**Exercise instructions**
Only the lines holding "Import" are wanted. Copy every one from the records below.

(Material to process Opens)

(* ===== verification/World.v ===== *)
(** What the code of a function needs of values, heaps and the evaluator, as an interface:
    methods of [Value] ([values/layout/value.rs]) and of the trait behind it, allocation,
    module slots, cells of captured variables and calls.  A [StarlarkValue] can be defined outside the
    repository, so the methods are not given here; the laws of [WorldOk] are what the
    compiler relies on. *)

From S2P Require Import Prelude Hashing TableMap FastString Symbol CodeMap.
From S2P Require Import DefParams OrdMap ParamSpec Def Ir.

(** [InstrDefData]. *)
Record InstrDefData (TC D : Type) := mkDefData {
  dd_function_name : list byte;
  dd_params : ParametersCompiled TC nat;
  dd_return_type : option TC;
  dd_info : D;
}.
Arguments mkDefData {TC D}. Arguments dd_function_name {TC D}. Arguments dd_params {TC D}.
Arguments dd_return_type {TC D}. Arguments dd_info {TC D}.

(** An operation on the heap [H]: a result, and the heap that it leaves. *)
Abbreviation Op H E A := (H → result E A * H).
Abbreviation Args V := (ArgumentsFull (list byte) V).

(** [V]: values; [H]: the heap with the rest of the evaluator; [E]: errors; [TC]: compiled
    types; [D]: [DefInfo]; [KM]: [KnownMethod]; [MB]: [MemberOrValue]. *)
Class World (V H E TC D KM MB : Type) := {
  (** Constants. *)
  new_bool : bool → V;
  new_none : V;
  frozen_str : list byte → V;
  (** [Value]: tests that do not fail. *)
  to_bool : V → H → bool;
  get_type_value : V → list byte;
  as_frozen_str : V → option (list byte);
  unpack_int_value : V → option Z;
  eq_is_ptr_eq : V → bool;
  ptr_eq : V → V → bool;
  get_hashed : V → result E StarlarkHashValue;
  key_eq : V → V → bool;
  (** [Value]: operators. *)
  v_equals : V → V → Op H E bool;
  v_compare : V → V → Op H E comparison;
  is_in : V → V → Op H E bool;
  v_minus : V → Op H E V;
  v_plus : V → Op H E V;
  bit_not : V → Op H E V;
  v_sub : V → V → Op H E V;
  v_add : V → V → Op H E V;
  v_mul : V → V → Op H E V;
  v_percent : V → V → Op H E V;
  v_div : V → V → Op H E V;
  v_floor_div : V → V → Op H E V;
  bit_and : V → V → Op H E V;
  bit_or : V → V → Op H E V;
  bit_xor : V → V → Op H E V;
  left_shift : V → V → Op H E V;
  right_shift : V → V → Op H E V;
  v_at : V → V → Op H E V;
  v_at2 : V → V → V → Op H E V;
  v_slice : V → option V → option V → option V → Op H E V;
  v_length : V → Op H E Z;
  alloc_int : Z → H → V * H;
  set_at : V → V → V → Op H E ();
  set_attr : V → list byte → V → Op H E ();
  add_assign : V → V → Op H E V;
  bit_or_assign : V → V → Op H E V;
  (** Strings. *)
  percent_s_one : list byte → V → list byte → Op H E V;
  format_one : list byte → V → list byte → H → V * H;
  (** Iteration. *)
  v_iterate : V → Op H E V;
  iter_next : V → nat → H → option V * H;
  iter_stop : V → H → H;
  unpack_count_error : nat → Z → E;
  (** [Heap]; the unchecked mutation of the containers of comprehensions. *)
  h_alloc_tuple : list V → H → V * H;
  h_alloc_list : list V → H → V * H;
  h_alloc_dict : list (Hashed V * V) → H → V * H;
  list_push : V → V → Op H E ();
  dict_insert_hashed : V → Hashed V → V → Op H E ();
  duplicate_key_error : V → E;
  (** Attributes and calls. *)
  get_attr_hashed_bind : V → list byte → Op H E V;
  get_attr_hashed_raw : V → list byte → Op H E MB;
  member_invoke : MB → V → Span → Args V → Op H E V;
  get_known_method : list byte → option KM;
  known_method_is : KM → V → bool;
  known_method_invoke : KM → V → Span → Args V → Op H E V;
  invoke_with_loc : V → Span → Args V → Op H E V;
  is_frozen_def : V → bool;
  resolve_arg_name : V → list byte → ResolvedArgName;
  invoke_frozen_def : V → Span → ArgumentsFull ResolvedArgName V → Op H E V;
  is_native_function : V → bool;
  invoke_native : V → Span → Args V → Op H E V;
  is_fn_len : V → bool;
  is_fn_type : V → bool;
  is_fn_isinstance : V → bool;
  (** Types. *)
  new_frozen : V → option TC;
  type_matches : TC → V → H → bool;
  check_type : TC → V → Op H E ();
  check_return_type : V → Op H E ();
  (** [Evaluator]: variables, functions, errors, garbage collection. *)
  get_slot_module : nat → Op H E V;
  set_slot_module : nat → V → H → H;
  export_as : V → list byte → Op H E ();
  local_var_referenced_before_assignment : nat → H → E;
  value_captured_get : V → H → option V;
  value_captured_set : V → V → Op H E ();
  alloc_value_captured : V → H → V * H;
  instr_def : InstrDefData TC D → list V → list (option V) → Op H E (V * list (option V));
  add_span_to_expr_error : E → Span → H → E;
  possible_gc : H → (V → V) * H;
}.

Section args.
Context `{W : World V H E TC D KM MB}.

(** [BcCallArgsFull::resolve]. *)
Definition resolve_args (f : V) (a : Args V) : ArgumentsFull ResolvedArgName V :=
  mkArguments (arg_pos a) (arg_named a)
    (map (λ '(name, value), (resolve_arg_name f name, value)) (arg_names a)) (arg_args a) (arg_kwargs a).

(** [call_method_common]. *)
Definition call_method (this : V) (symbol : list byte) (args : Args V) (sp : Span) : Op H E V := λ h,
  match get_attr_hashed_raw this symbol h with
  | (Ok method, h) => member_invoke method this sp args h
  | (Err e, h) => (Err e, h)
  | (Fault f, h) => (Fault f, h)
  end.
End args.

(** Booleans are their own truth; equality is symmetric, and the comparison with a constant of a kind that is compared in a
    faster way agrees with it; the three ways to call a constant function, and the two ways to call
    a method of a built-in type, are the same; making a function leaves the local variables alone,
    except that it gives a cell to those that have none. *)
Class WorldOk (V H E TC D KM MB : Type) `{World V H E TC D KM MB} := {
  to_bool_new_bool b h : to_bool (new_bool b) h = b;
  equals_sym a b h : v_equals a b h = v_equals b a h;
  equals_int a b x y h :
    unpack_int_value a = Some x → unpack_int_value b = Some y → v_equals a b h = (Ok (x =? y)%Z, h);
  equals_ptr a b h : eq_is_ptr_eq b = true → v_equals a b h = (Ok (ptr_eq a b), h);
  equals_str a b s h :
    as_frozen_str b = Some s →
    v_equals a b h = (Ok (bool_decide (as_frozen_str a = Some s)), h);
  frozen_def_invoke f sp a h :
    is_frozen_def f = true → invoke_frozen_def f sp (resolve_args f a) h = invoke_with_loc f sp a h;
  native_invoke f sp a h :
    is_native_function f = true → invoke_native f sp a h = invoke_with_loc f sp a h;
  known_method_ok name m this sp a h :
    get_known_method name = Some m → known_method_is m this = true →
    known_method_invoke m this sp a h = call_method this name a sp h;
  instr_def_locals d pops locals h v locals' h' :
    instr_def d pops locals h = (Ok (v, locals'), h') →
    length locals' = length locals ∧ ∀ x c, locals !! x = Some (Some c) → locals' !! x = Some (Some c);
}.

(Material to process Closes)

**Reply**
From S2P Require Import Prelude Hashing TableMap FastString Symbol CodeMap.
From S2P Require Import DefParams OrdMap ParamSpec Def Ir.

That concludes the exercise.